Friday, July 22, 2011

A Broken Pot


 I am forgotten like a dead man, out of mind; I am as useless as a broken pot.
Psalm 31: 12

            The psalmist is human, and so gets in gloomy moods, just as we do. I think the writer is overstating the case. Today is the day we buried my mother, thirteen years ago; she is not forgotten. I hear her voice often, and the older I grow, the more I understand some of her ways. I find myself apologizing for not grasping sooner the toll age and disease can take on a body or a mind.
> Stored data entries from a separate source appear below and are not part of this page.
Lemma map_inv : log_inv ∅ map_state.
Proof.
  split.
  - destruct (cached_state_ok map_buf) as [? ? ? ? ? Hbuf]; [right; vm_compute; intuition congruence|].
    split; [done..|]. intros i b Hb. pose proof (Hbuf i b Hb) as (H1 & H2 & H3 & H4). unfold buf_ok.
    rewrite map_length. rewrite cached_state_length in H2. split_and!; try done. intros Hh.
    split; [by apply H4|]. intros E. by apply cached_state_lookup in Hb as [[_ ->]| ->].
  - split; [reflexivity|vm_compute; discriminate|vm_compute; discriminate|reflexivity|done|done|apply NoDup_singleton|].
    intros b Hb. apply list_elem_of_singleton in Hb as ->. rewrite map_length. unfold in_log. simpl lg_start. simpl lg_size. lia.
  - intros m. unfold pinned. change (logged _) with [35]. rewrite list_elem_of_singleton. split.
    + intros (i & b & Hb & H6 & <-). by apply cached_state_lookup in Hb as [[_ ->]| ->].
    + intros ->. by exists 0%nat, map_buf.
Qed.

Lemma map_low b : (b < 36)%nat → bit_set map_data b = true.
Proof. intros Hb. do 36 (destruct b as [|b]; [reflexivity|]). lia. Qed.

Lemma map_ready : balloc_ready map_state.
Proof.
  split; [exact map_inv| | |change (30 ≤ 30)|change (1 ≤ 1)|change (1 < 28)]; try lia.
  - unfold bitmap_ok. change (fs_sb (k_fs map_state)) with map_sb. change (fs_log (k_fs map_state)) with (txn_log 1 1).
    rewrite map_length. split; [simpl; lia|].
    intros b Hb. rewrite map_BBLOCK by done. unfold in_disk. rewrite map_length, map_content.
    split_and!; [lia|lia| |reflexivity]. unfold in_log. simpl. lia.
  - intros b Hb. change (fs_sb (k_fs map_state)) with map_sb in *. rewrite map_in_use by done. intros Hf.
    destruct (decide (b < 36)) as [Hlt|Hge]; [by rewrite map_low in Hf by lia|].
    split; [|intros b' Hb'; rewrite map_BBLOCK by done; lia].
    change (fs_log (k_fs map_state)) with (txn_log 1 1). unfold in_log. simpl. lia.
Qed.

Lemma map_36 : in_use map_state.(k_fs) 36 = false ∧ in_use map_state.(k_fs) 37 = false.
Proof. rewrite !map_in_use by lia. split; reflexivity. Qed.

Lemma map_first b :
  0 ≤ b < 1000 → in_use map_state.(k_fs) b = false → (∀ b', 0 ≤ b' < b → in_use map_state.(k_fs) b' = true) → b = 36.
Proof.
  intros Hb Hf Hmin. destruct (decide (b < 36)) as [Hlt|Hge].
  - rewrite map_in_use, map_low in Hf by lia. discriminate.
  - destruct (decide (36 < b)) as [Hgt|]; [|lia]. pose proof (Hmin 36 ltac:(lia)) as H36.
    rewrite (proj1 map_36) in H36. discriminate.
Qed.

Lemma balloc_correct_witness :
  balloc_ready map_state ∧
  ∃ s', balloc 1 map_state [] = Ret 36 s' [] ∧ content s'.(k_fs) 36 = replicate 512 0 ∧
        in_use s'.(k_fs) 36 = true ∧ in_use s'.(k_fs) 37 = false.
Proof.
  split; [exact map_ready|].
  destruct (balloc_correct map_state [] map_ready) as [(b & s' & Hrun & Hb & Hf & Hmin & Hal)|[Hfull _]].
  - apply map_first in Hmin as ->; [|exact Hb|exact Hf].
    exists s'. destruct Hal as [_ Hz Hm _ _ _ _]. split_and!; [exact Hrun|exact Hz|exact (Hm 36 ltac:(by change (0 ≤ 36 < 1000)))|].
    etransitivity; [exact (Hm 37 ltac:(by change (0 ≤ 37 < 1000)))|exact (proj2 map_36)].
  - exfalso. pose proof (Hfull 36 ltac:(by change (0 ≤ 36 < 1000))) as H36. rewrite (proj1 map_36) in H36. discriminate.
Defined.

Lemma bfree_correct_witness :
  log_inv ∅ map_state ∧ in_use map_state.(k_fs) 35 = true ∧
  bfree 1 36 map_state [] = Panic "freeing free block" ∧
  ∃ s', bfree 1 35 map_state [] = Ret tt s' [] ∧ in_use s'.(k_fs) 35 = false.
Proof.
  split; [exact map_inv|].
  assert (in_disk map_state.(k_fs) 1) as H1 by (unfold in_disk; rewrite map_length; lia).
  assert (decode_sb (content map_state.(k_fs) 1) = map_sb) as Hsb by reflexivity.
  assert (log_room map_state.(k_fs).(fs_log)) as Hroom by (change (log_room (txn_log 1 1)); done).
  pose proof (bfree_correct map_state [] 35 map_inv Hroom (br_map _ map_ready) H1 Hsb ltac:(by change (0 ≤ 35 < 1000))) as H35.
  pose proof (bfree_correct map_state [] 36 map_inv Hroom (br_map _ map_ready) H1 Hsb ltac:(by change (0 ≤ 36 < 1000))) as H36.
  assert (in_use map_state.(k_fs) 35 = true) as E35 by (rewrite map_in_use by lia; reflexivity).
  rewrite E35 in H35. rewrite (proj1 map_36) in H36. destruct H35 as (s' & Hrun & _ & Hm & _).
  split; [exact E35|]. split; [exact H36|]. exists s'. split; [exact Hrun|].
  exact (Hm 35 ltac:(by change (0 ≤ 35 < 1000))).
Defined.

(** An example: inode 1, a file of 1000 bytes in blocks 40 and 41, in slot 0 of
    the inode cache, and slot 1 just taken for it. *)
Definition file_inode : inode :=
  {| i_dev := 1; i_inum := 1; i_ref := 1; i_flags := I_VALID; i_type := 2; i_major := 0; i_minor := 0;
     i_nlink := 1; i_size := 1000; i_addrs := 40 :: 41 :: replicate 11 0 |}.
Definition taken_inode : inode :=
  {| i_dev := 1; i_inum := 1; i_ref := 1; i_flags := 0; i_type := 0; i_major := 0; i_minor := 0;
     i_nlink := 0; i_size := 0; i_addrs := replicate 13 0 |}.
Definition inode_state : kstate := on_fs (set_fs_inodes [file_inode; taken_inode]) map_state.

Lemma inode_state_inv : log_inv ∅ inode_state.
Proof. exact (log_inv_inodes ∅ _ map_state map_inv). Qed.

Lemma inode_state_room : log_room inode_state.(k_fs).(fs_log).
Proof. change (log_room (txn_log 1 1)). done. Qed.

Lemma inode_state_ok : inode_ok inode_state.(k_fs) file_inode.
Proof.
  split; [reflexivity| | |reflexivity].
  - change (0 ≤ 32 < Z.of_nat (length map_state.(k_fs).(fs_disk))). rewrite map_length. lia.
  - change (¬ (2 ≤ 32 < 2 + 30)). lia.
Qed.

Lemma file_inode_wf : dinode_wf file_inode.
Proof. by split; [..|repeat constructor]. Qed.

Lemma taken_inode_unread : unread inode_state 1 taken_inode.
Proof. split; reflexivity || done. Qed.

Lemma iupdate_correct_witness :
  log_inv ∅ inode_state ∧
  ∃ s', iupdate 0 inode_state [] = Ret tt s' [] ∧ (dinode_at s'.(k_fs) 1 taken_inode).(i_size) = 1000 ∧
        (dinode_at s'.(k_fs) 2 taken_inode).(i_size) = 0.
Proof.
  split; [exact inode_state_inv|].
  destruct (iupdate_correct inode_state [] 0 file_inode inode_state_inv inode_state_room eq_refl inode_state_ok
              file_inode_wf ltac:(change (0 ≤ 32); lia)) as (s' & Hrun & _ & Hself & Hother & _).
  exists s'. split; [exact Hrun|]. split.
  - change 1 with file_inode.(i_inum) at 1. rewrite Hself. reflexivity.
  - rewrite Hother; [reflexivity|lia|discriminate].
Defined.

Lemma inode_round_trip_witness :
  log_inv ∅ inode_state ∧ unread inode_state 1 taken_inode ∧
  ∃ s', (iupdate 0;; ilock (Some 1%nat)) inode_state [] = Ret tt s' [] ∧
        s'.(k_fs).(fs_inodes) !! 1%nat = Some file_inode.
Proof.
  split; [exact inode_state_inv|]. split; [exact taken_inode_unread|].
  destruct (inode_round_trip inode_state [] 0 file_inode 1 taken_inode inode_state_inv inode_state_room eq_refl
              inode_state_ok file_inode_wf ltac:(discriminate) taken_inode_unread eq_refl eq_refl)
    as (s' & z & Hrun & Hin & _ & -> & _).
  exists s'. split; [exact Hrun|]. rewrite Hin. reflexivity.
Defined.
            As for the broken pot—well, it just depends on what you want it for. If the pot has only one purpose, and it’s too broken for that purpose, then yes, it’s useless. Broken things call forth creativity. I remember in college reading an essay in the Crack-up, a collection of pieces by F. Scott Fitzgerald. He speaks of the uses of a cracked plate, which is how he thought of himself by the time he wrote that essay. You could put leftovers in the fridge on a cracked plate, even if you wouldn’t use it at a company dinner.
            Cancer can make us feel, for the moment, forgotten or useless, but only for as long as we allow it. If I’m too tired to do anything requiring physical effort, I can pray for others. That’s not nothing. Even now, in remission, some nights if I have trouble sleeping, I start with friends on the East Coast and move west, praying for them in geographical order. I generally get to sleep by the time I reach the Mississippi. I have friends who knit warm hats and scarves for folks at the local St. Vincent de Paul.
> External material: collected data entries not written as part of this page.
(** *** A write that does not fit *)

Lemma pipewrite_loop_app k m pg addr s s1 e e1 :
  pipewrite_loop k pg addr s e = Ret false s1 e1 →
  pipewrite_loop (k + m) pg addr s e = pipewrite_loop m pg (addr + Z.of_nat k) s1 e1.
Proof.
  revert addr s e. induction k as [|k IH]; intros addr s e; cbn [pipewrite_loop Nat.add].
  { intros [= -> ->]. by rewrite Z.add_0_r. }
  intros ([] & s2 & e2 & H1 & H2)%bind_inv; [discriminate|]. mstep H1.
  apply bind_inv in H2 as (c & s3 & e3 & H2 & H3). mstep H2. apply bind_inv in H3 as ([] & s4 & e4 & H3 & H4). mstep H3.
  rewrite (IH _ _ _ H4). f_equal. lia.
Qed.

Lemma acquire_env lk s e s' e' : acquire lk s e = Ret tt s' e' → e' = e.
Proof.
  unfold acquire, holding. mstep (pushcli_run s e). rewrite bind_gets. destruct (bool_decide _); [done|].
  rewrite bind_gets. destruct (k_spin _ !! lk); [done|]. by intros [= _ <-].
Qed.

Lemma while_sleep_true {R} cond (body : K (option R)) s e :
  cond s e = Ret true s e →
  while_sleep cond body s e =
    (r <- body;; match r with Some v => ret (Some v) | None => while_ret (length e) cond body end) s e.
Proof. intros H. unfold while_sleep. cbn [while_ret]. by mstep H. Qed.

(** A full pipe and nobody to read from it, or a killed writer. *)
Lemma pipe_wait_room_stops s pg p i q e :
  s.(k_mem).(m_pipes) !! pg = Some p → pipe_full p = true → running s i q →
  p.(pi_readopen) = 0 ∨ q.(p_killed) ≠ 0 → pipe_wait_room pg s e = Ret true s e.
Proof.
  intros Hp Hf Hr Hend. unfold pipe_wait_room.
  assert ((p.(pi_readopen) =? 0) || truthy q.(p_killed) = true) as Hb.
  { destruct Hend as [->|Hk]; [done|]. unfold truthy. by rewrite (proj2 (Z.eqb_neq _ _) Hk), orb_true_r. }
  unfold bind at 1. rewrite (while_sleep_true _ _ s) by (mstep (getpipe_run s pg p e Hp); by rewrite Hf).
  rewrite bind_assoc. mstep (getpipe_run s pg p e Hp). unfold killed. rewrite !bind_assoc.
  mstep (curproc_run s i q e Hr). rewrite bind_assoc. mstep (getp_run s i q e (proj2 Hr)). by rewrite bind_ret_l, Hb.
Qed.

(** The state in which a writer leaves the CPU: readers are awake. *)
Definition writer_asleep (pg : Z) (i : nat) (q : proc) (s : kstate) : kstate :=
  slept (ChPipeW pg) (Lpipe pg) i (wake_one (Some (ChPipeR pg)) q) (pt_updated (wake_all (Some (ChPipeR pg))) s).

(** A full pipe with readers: the writer wakes them and sleeps, and looks
    again when it gets the CPU and the lock back. *)
Section full.
Context (s : kstate) (pg : Z) (p : pipe) (i : nat) (q : proc).
Hypothesis Hp : s.(k_mem).(m_pipes) !! pg = Some p.
Hypothesis Hfull : pipe_full p = true.
Hypothesis Hr : running s i q.
Hypothesis Hopen : p.(pi_readopen) ≠ 0.
Hypothesis Hkill : q.(p_killed) = 0.
Hypothesis Hh : holds_only (Lpipe pg) s.
Hypothesis Hpt : s.(k_spin) !! Lptable = None.

#[local] Notation s1 := (pt_updated (wake_all (Some (ChPipeR pg))) s).

Lemma woken_running : running s1 i (wake_one (Some (ChPipeR pg)) q).
Proof. destruct Hr as [Hc Hl]. split; [done|]. simpl. by rewrite list_lookup_fmap, Hl. Qed.

Lemma woken_holds : holds_only (Lpipe pg) s1.
Proof.
  destruct Hh as (H1 & H2 & H3). by split_and!.
Qed.

Lemma pipe_wait_room_body e :
  (p <- getpipe pg;; k <- killed;;
   if (p.(pi_readopen) =? 0) || k then ret (Some tt) else
   wakeup (ChPipeR pg);; sleep (ChPipeW pg) (Lpipe pg);; ret None) s e =
  (sleep (ChPipeW pg) (Lpipe pg);; ret (None : option unit)) s1 e.
Proof.
  mstep (getpipe_run s pg p e Hp). unfold killed. rewrite !bind_assoc. mstep (curproc_run s i q e Hr).
  rewrite bind_assoc. mstep (getp_run s i q e (proj2 Hr)). rewrite bind_ret_l, Hkill, (proj2 (Z.eqb_neq _ _) Hopen).
  destruct Hh as (_ & Hn & Hif). cbn [orb truthy Z.eqb negb].
  assert (pt_idle s) as Hidle by (split; [split; [lia|done]|done]). by mstep (wakeup_run (ChPipeR pg) s e Hidle).
Qed.

Lemma pipe_wait_room_sleeps : pipe_wait_room pg s [] = Switched (writer_asleep pg i q s).
Proof.
  unfold pipe_wait_room, bind at 1. rewrite (while_sleep_true _ _ s) by (mstep (getpipe_run s pg p [] Hp); by rewrite Hfull).
  unfold bind at 1. rewrite pipe_wait_room_body. unfold bind at 1.
  by rewrite (sleep_switched _ _ _ i (wake_one (Some (ChPipeR pg)) q) woken_holds woken_running (λ _, Hpt)).
Qed.

Lemma pipe_wait_room_resumes f e j r :
  let s2 := f (writer_asleep pg i q s) in holds_only Lptable s2 → running s2 j r →
  pipe_wait_room pg s (f :: e) = (acquire (Lpipe pg);; pipe_wait_room pg) (back j r s.(k_cpu).(c_intena) s2) e.
Proof.
  intros s2 Hh2 Hr2. assert (Lpipe pg ≠ Lptable) as Hne by done. unfold pipe_wait_room at 1, bind at 1.
  rewrite (while_sleep_true _ _ s) by (mstep (getpipe_run s pg p (f :: e) Hp); by rewrite Hfull).
  unfold bind at 1. rewrite pipe_wait_room_body. unfold bind at 1.
  rewrite (sleep_resumes _ _ _ i (wake_one (Some (ChPipeR pg)) q) f e j r woken_holds woken_running Hne Hpt Hh2 Hr2).
  destruct Hh as (_ & Hn & _). replace (c_intena (k_cpu s1)) with (c_intena (k_cpu s)) by (simpl; unfold cpu_bracket; by rewrite Hn).
  fold s2. unfold bind. destruct (acquire _ _ _) as [[] s4 e4| | | |] eqn:E; [|done..].
  by rewrite (acquire_env _ _ _ _ _ E).
Qed.

End full.

(** [s1] is [s] with the writer [i] asleep until there is room: the pipe is
    [p] and its lock free, every reader that slept is runnable. *)
Record waits_for_room (pg : Z) (i : nat) (q : proc) (p : pipe) (s s1 : kstate) : Prop := {
  wr_mem : s1.(k_mem) = (with_pipe pg p s).(k_mem);
  wr_spin : s1.(k_spin) = <[Lptable := s.(k_cpu).(c_id)]> s.(k_spin);
  wr_proc : s1.(k_pt).(pt_proc) =
    <[i := set_p_state SLEEPING (set_p_chan (Some (ChPipeW pg)) (wake_one (Some (ChPipeR pg)) q))]>
      (wake_one (Some (ChPipeR pg)) <$> s.(k_pt).(pt_proc));
  wr_rest : s1.(k_fs) = s.(k_fs) ∧ s1.(k_io) = s.(k_io) ∧ s1.(k_slk) = s.(k_slk)
}.

Lemma writer_waits pg i q p s :
  s.(k_spin) !! Lpipe pg = None →
  waits_for_room pg i q p s (writer_asleep pg i q (with_pipe pg p (locked (Lpipe pg) s))).
Proof. intros Hfree. split; [done| |done|done]. simpl. by rewrite delete_insert_id. Qed.

Lemma pushes_ends bs p :
  (pushes bs p).(pi_readopen) = p.(pi_readopen) ∧ (pushes bs p).(pi_writeopen) = p.(pi_writeopen).
Proof. revert p. induction bs as [|b bs IH]; intros p; [done|]. apply (IH (push b p)). Qed.

Lemma bind_same {A B} (m m' : K A) (g : A → K B) s e s' e' : m s e = m' s' e' → bind m g s e = bind m' g s' e'.
Proof. unfold bind. by intros ->. Qed.

Section write.
Context (s : kstate) (pg : Z) (p : pipe) (addr n : Z).
Hypothesis Hready : pipe_ready s pg p.
Hypothesis Hn : 0 ≤ n.
Hypothesis Hm : mapped s addr (addr + n).

(** The bytes that fit, and the pipe with them. *)
#[local] Notation k := (Z.min n (PIPESIZE - Z.of_nat (used p))).
#[local] Notation p' := (pushes (user_bytes s addr (Z.to_nat k)) p).
#[local] Notation s0 := (locked (Lpipe pg) s).

Lemma room_bound : 0 ≤ k ∧ Z.of_nat (used p) + k ≤ 512.
Proof. pose proof (pw_used _ (pr_wf _ _ _ Hready)). unfold used, PIPESIZE in *. lia. Qed.

Lemma room_wf : pipe_wf p' ∧ queue p' = queue p ++ (u8 <$> user_bytes s addr (Z.to_nat k)).
Proof.
  pose proof room_bound. apply pushes_wf; [apply Hready|]. unfold user_bytes. rewrite length_fmap, length_seq. lia.
Qed.

Lemma room_fills : k < n → pipe_full p' = true.
Proof.
  intros Hlt. destruct room_wf as [Hwf Hq]. apply (pipe_full_used _ Hwf). rewrite <- length_queue, Hq, length_app, length_queue.
  unfold user_bytes. rewrite !length_fmap, length_seq. pose proof room_bound. unfold PIPESIZE in *. lia.
Qed.

Lemma room_loop m e :
  pipewrite_loop (Z.to_nat k + m) pg addr s0 e = pipewrite_loop m pg (addr + k) (with_pipe pg p' s0) e.
Proof.
  pose proof room_bound as Hb. rewrite (pipewrite_loop_app _ _ _ _ _ (with_pipe pg p' s0) e e); [by rewrite Z2Nat.id by lia|].
  apply (pipewrite_loop_run _ pg addr s0 p e addr (addr + n)); [apply Hready|apply Hready|lia|exact Hm|lia|lia].
Qed.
We’re so used to measuring our worth by what we do that we forget to be. We forget that friends and family love us for who we are, not for what we do for them. It’s my mother’s kindness that I miss, her wry sense of humor, her street smarts, her creativity. And yes, her Christmas baking and the roses and tomatoes she tended, but those aren’t the first things that come to mind.
Many years ago, a pastor told me, “If a thing’s valuable enough, you fix it, you don’t throw it away.” He wasn’t talking about broken pots; he was talking about me, in one of the lowest, most difficult times of my life. Jesus said we are valuable to God, more than sparrows, more than broken pots. Cancer does not render us useless; we remain God’s beloved children.